Task item: Reproduce word for word the lines between those holding "post_body : string" and "server, mutator and", inclusive, and nothing else from the data below.

(Data listing begins)

(** * etcd-fuzzing: the fuzzing engine, embedded from the Go sources

    The development follows the repository's code: [main.go] and the Go
    excerpts quoted in [docs/event_flow.md], [docs/execution_flow.md] and
    [docs/architecture.md] ([tlc_client.go], [guider.go], [fuzzer.go]).

    Conventions.
    - A Go [int] is a [Z]; where a product can leave the 64-bit range the
      two's-complement wrap is written out ([GoInt.wrap]).
    - A [*List[*Event]] is a pointer: event lists live in a heap
      ([gmap loc (list Event)]), so that an [Append] made by a callee is
      seen by the caller.
    - A Go map is a [gmap]; [len(m)] is [size m].
    - A run-time panic is the result [Panic]; the world reached when the
      panic is raised is kept.
    - Collaborators whose code is outside the excerpts (the TLC server, the
      mutators, the Raft environment, the trace context's oracles) are
      section variables: every theorem holds for all of them. *)

From Stdlib Require Import ZArith QArith Lia Ascii.
From stdpp Require Import gmap strings list fin_maps pretty.

Local Open Scope Z_scope.

(** ** Go integers *)

Module GoInt.

Definition int_max : Z := 2 ^ 63 - 1.

(** Two's-complement reduction to 64 bits. *)
Definition wrap (z : Z) : Z := (z + 2 ^ 63) mod 2 ^ 64 - 2 ^ 63.

Definition mul (a b : Z) : Z := wrap (a * b).

(** [a % b] of Go: truncated remainder, run-time panic when [b = 0]. *)
Definition rem (a b : Z) : option Z :=
  if b =? 0 then None else Some (Z.rem a b).

End GoInt.

(** ** Results and the state monad with panics *)

Inductive result (A : Type) : Type :=
| Ok (a : A)
| Panic (why : string).
Arguments Ok {A} a.
Arguments Panic {A} why.

(** A computation over a state [S] either returns or panics; the state
    reached is kept in both cases. *)
Definition M (S A : Type) : Type := S → result A * S.

Global Instance M_ret {S} : MRet (M S) := λ A a s, (Ok a, s).

Global Instance M_bind {S} : MBind (M S) := λ A B k m s,
  match m s with
  | (Ok a, s') => k a s'
  | (Panic why, s') => (Panic why, s')
  end.

Definition panic {S A} (why : string) : M S A := λ s, (Panic why, s).

(** [for i := start; i < start + count; i++ { body }], the loop state
    [a] threaded through. *)
Fixpoint for_loop {S A} (count : nat) (i : Z) (body : Z → A → M S A)
    (a : A) : M S A :=
  match count with
  | O => mret a
  | S count' => a' ← body i a; for_loop count' (i + 1) body a'
  end.

(** [for i := 0; i < n; i++ { body }] *)
Definition for_range {S A} (n : Z) (body : Z → A → M S A) (a : A) : M S A :=
  for_loop (Z.to_nat n) 0 body a.

(** ** Containers *)

(** Modelled from the spec: the FIFO queue [Queue[T]] of the containers
    (its code is not among the excerpts): [Push] at the back, [Pop] at
    the front, [ok = false] on an empty queue. *)
Module Queue.
Abbreviation t := list (only parsing).
Definition Push {T} (q : t T) (x : T) : t T := q ++ [x].
Definition Pop {T} (q : t T) : option T * t T :=
  match q with
  | [] => (None, [])
  | x :: q' => (Some x, q')
  end.
Definition Size {T} (q : t T) : Z := Z.of_nat (length q).
Definition Reset {T} (q : t T) : t T := [].
End Queue.

(** ** Scheduling choices (execution_flow.md, [type SchedulingChoice]) *)

Inductive ChoiceType : Type :=
| Node | RandomBoolean | RandomInteger | StartNode | StopNode | ClientRequest.

Module SchedulingChoice.
Record t : Type := mk {
  Type_ : ChoiceType;
  From : N;
  To : N;
  MaxMessages : Z;
  Node : N;
  Step : Z;
  BooleanChoice : bool;
  IntegerChoice : Z;
  Request : Z
}.
End SchedulingChoice.

(** A schedule, [*List[*SchedulingChoice]]; the excerpts never write
    through this pointer, so it is a value. *)
Abbreviation Trace := (list SchedulingChoice.t).

(** ** Events and the TLC wire types *)

Inductive Param : Type :=
| PString (s : string)
| PUint (n : N).

(** [Event]: the fields the excerpts set ([Reset], [Name], [Node],
    [Params]); a field left out of a composite literal has Go's zero
    value. *)
Module Event.
Record t : Type := mk {
  Name : string;
  Node : N;
  Params : gmap string Param;
  Reset : bool
}.
End Event.

(** [&Event{Reset: true}] *)
Definition ResetEvent : Event.t :=
  {| Event.Name := ""; Event.Node := 0%N; Event.Params := ∅;
     Event.Reset := true |}.

Record TLCResponse : Type := mkTLCResponse {
  States : list string;
  Keys : list string
}.

Record State : Type := mkState {
  Repr : string;
  Key : string
}.

(** The zero [State{}] with which [make([]State, n)] fills the slice. *)
Definition zeroState : State := {| Repr := ""; Key := "" |}.

Record TLCClient : Type := mkTLCClient {
  ClientAddr : string
}.

Abbreviation loc := positive (only parsing).

(** One call of [http.Post(url, contentType, body)]. *)
Record HttpPost : Type := mkHttpPost {
  post_url : string;
  post_contentType : string;
  post_body : string
}.

(** Calls that leave the excerpts, in program order. *)
Inductive Call : Type :=
| CallHttpPost (rq : HttpPost)
| CallRunIteration (name : string) (mimic : option Trace)
| CallMutate (trace : Trace) (eventTrace : loc).

(** The world a call runs in: the heap of event lists, the calls made so
    far, and the state [X] of the collaborators that answer them (TLC
    server, mutator and strategy generators, Raft environment). *)
Record World (X : Type) : Type := mkWorld {
  heap : gmap loc (list Event.t);
  calls : list Call;
  ext : X
}.
Arguments mkWorld {X} heap calls ext.
Arguments heap {X} w.
Arguments calls {X} w.
Arguments ext {X} w.

Section ListOps.
Context {X : Type}.

(** [l.Append(e)] on a [*List[*Event]]; a nil pointer is a nil
    dereference. *)
Definition List_Append (l : loc) (e : Event.t) : M (World X) unit :=
  λ w, match heap w !! l with
       | Some es => (Ok tt, mkWorld (<[l := es ++ [e]]> (heap w)) (calls w) (ext w))
       | None => (Panic "nil pointer dereference", w)
       end.

(** Reading the elements behind the pointer (iteration, marshalling). *)
Definition List_Elems (l : loc) : M (World X) (list Event.t) :=
  λ w, match heap w !! l with
       | Some es => (Ok es, w)
       | None => (Panic "nil pointer dereference", w)
       end.
End ListOps.

(** ** tlc_client.go *)

Section TLCClientCode.
Context {X : Type}.
(** [json.Marshal] on a list of events. *)
Context (json_Marshal : list Event.t → string).
(** The round trip [http.Post] + read body + [json.Unmarshal]: the
    server, in state [X], answers a request with a parsed
    [TLCResponse]. *)
Context (tlc_reply : X → HttpPost → TLCResponse * X).

Definition http_Post (url contentType data : string) : M (World X) TLCResponse :=
  λ w, let rq := mkHttpPost url contentType data in
       let '(resp, x') := tlc_reply (ext w) rq in
       (Ok resp, mkWorld (heap w) (calls w ++ [CallHttpPost rq]) x').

(Data listing ends)

Written answer:
  post_body : string
}.

(** Calls that leave the excerpts, in program order. *)
Inductive Call : Type :=
| CallHttpPost (rq : HttpPost)
| CallRunIteration (name : string) (mimic : option Trace)
| CallMutate (trace : Trace) (eventTrace : loc).

(** The world a call runs in: the heap of event lists, the calls made so
    far, and the state [X] of the collaborators that answer them (TLC
    server, mutator and strategy generators, Raft environment). *)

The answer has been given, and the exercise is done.